Global Instance M_ret {W} : MRet (M W) := λ A a w, (Ok a, w).
(** Sequencing with the early return of [if err != nil { return err }]. *)
Global Instance M_bind {W} : MBind (M W) := λ A B f m w,
  match m w with
  | (Ok a, w') => f a w'
  | (Err e, w') => (Err e, w')
  | (Panic, w') => (Panic, w')
  end.
Definition throw {W A} (e : error) : M W A := λ w, (Err e, w).
Definition panic {W A} : M W A := λ w, (Panic, w).
(** [x, err := m]: both results are inspected by the caller. *)
Definition try {W A} (m : M W A) : M W (error + A) := λ w,
  match m w with
  | (Ok a, w') => (Ok (inr a), w')
  | (Err e, w') => (Ok (inl e), w')
  | (Panic, w') => (Panic, w')
  end.
(** [x, _ := m]: the error is dropped and [x] is nil when there was one. *)
Definition ignoreErr {W A} (m : M W (option A)) : M W (option A) :=
  r ← try m;
  match r with inl _ => mret None | inr x => mret x end.
(** [defer d] around a body: [d] runs after the body, whatever it returned. *)
Definition defer {W A} (d : W → W) (m : M W A) : M W A := λ w,
  let (r, w') := m w in (r, d w').
(** Return a computed [error] value, nil or not. *)
Definition retErr {W} (e : option error) : M W unit :=
  match e with None => mret tt | Some e => throw e end.
(** A pure function that may panic. *)
Definition ofOption {W A} (o : option A) : M W A :=
  match o with Some a => mret a | None => panic end.
Definition getW {W A} (f : W → A) : M W A := λ w, (Ok (f w), w).
Definition modW {W} (f : W → W) : M W unit := λ w, (Ok tt, f w).

(** [for _, x := range l { if err := f(x); err != nil { return err } }] *)
Fixpoint forEach {W A} (f : A → M W unit) (l : list A) : M W unit :=
  match l with
  | [] => mret tt
  | x :: l => _ ← f x; forEach f l
  end.
(** The loop that collects a value per element. *)
Fixpoint forCollect {W A B} (f : A → M W B) (l : list A) : M W (list B) :=
  match l with
  | [] => mret []
  | x :: l => y ← f x; ys ← forCollect f l; mret (y :: ys)
  end.
(** The loop that goes on after an error and collects the errors. *)
Fixpoint forErrs {W A} (f : A → M W unit) (l : list A) : M W (list error) :=
  match l with
  | [] => mret []
  | x :: l =>
      r ← try (f x);
      es ← forErrs f l;
      mret (match r with inl e => e :: es | inr _ => es end)
  end.

(** [for k, v := range m]: Go ranges over a map in an order of its choice. The
    order is a parameter of everything that ranges over a map, and what is
    proved holds for each. *)
Class MapRange := {
  range : ∀ {V : Type}, gmap string V → list (string * V);
  range_perm : ∀ {V} (m : gmap string V), range m ≡ₚ map_to_list m;
}.
Lemma range_keys `{MapRange} {V} (m : gmap string V) k : k ∈ (range m).*1 ↔ is_Some (m !! k).
Proof.
  rewrite range_perm, list_elem_of_fmap. split.
  - intros ([k' v]&->&Hin%elem_of_map_to_list). by eexists.
  - intros [v Hv]. exists (k, v). split; [done|]. by apply elem_of_map_to_list.
Qed.
Lemma range_NoDup `{MapRange} {V} (m : gmap string V) : NoDup (range m).*1.
Proof. rewrite range_perm. apply NoDup_fst_map_to_list. Qed.
Lemma range_lookup `{MapRange} {V} (m : gmap string V) k v : (k, v) ∈ range m ↔ m !! k = Some v.
Proof. rewrite range_perm. apply elem_of_map_to_list. Qed.
(** The element at hand was not visited before. *)
Lemma range_fresh `{MapRange} {V} (m : gmap string V) d k v :
  d ++ [(k, v)] `prefix_of` range m → k ∉ d.*1 ∧ m !! k = Some v.
Proof.
  intros [r Hpre]. split.
  - pose proof (range_NoDup m) as Hnd. rewrite Hpre, !fmap_app in Hnd.
    apply NoDup_app in Hnd as [Hnd _]. apply NoDup_app in Hnd as (_&Hd&_).
    intros Hin. apply (Hd k Hin). set_solver.
  - apply range_lookup. rewrite Hpre. set_solver.
Qed.
Lemma list_to_map_range `{MapRange} {V} (m : gmap string V) : list_to_map (range m) = m.
Proof.
  rewrite <-(list_to_map_to_list m) at 2. apply list_to_map_proper; [apply range_NoDup|apply range_perm].
Qed.
Definition sortedRange : MapRange :=
  {| range := λ V m, map_to_list m; range_perm := λ V m, reflexivity _ |}.

(** The same for maps with other keys. *)
Class KeyRange (K : Type) `{Countable K} := {
  krange : ∀ {V : Type}, gmap K V → list (K * V);
  krange_perm : ∀ {V} (m : gmap K V), krange m ≡ₚ map_to_list m;
}.
Lemma krange_lookup {K} `{KeyRange K} {V} (m : gmap K V) k v : (k, v) ∈ krange m ↔ m !! k = Some v.
Proof. rewrite krange_perm. apply elem_of_map_to_list. Qed.

Definition listRange (K : Type) `{Countable K} : KeyRange K :=
  {| krange := λ V m, map_to_list m; krange_perm := λ V m, reflexivity _ |}.

(** ** References into the world *)

(** A pointer to a struct of type [F] that lives in the world [W]. *)
Record lens (W F : Type) := Lens {
  lget : W → F;
  lset : F → W → W;
}.
Arguments Lens {W F} _ _.
Arguments lget {W F} _ _.
Arguments lset {W F} _ _ _.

• [Instructions to follow]
Check each line of the material above for the word "defer", then state how many lines hold it. Only the number.

• [Answer for the task]
2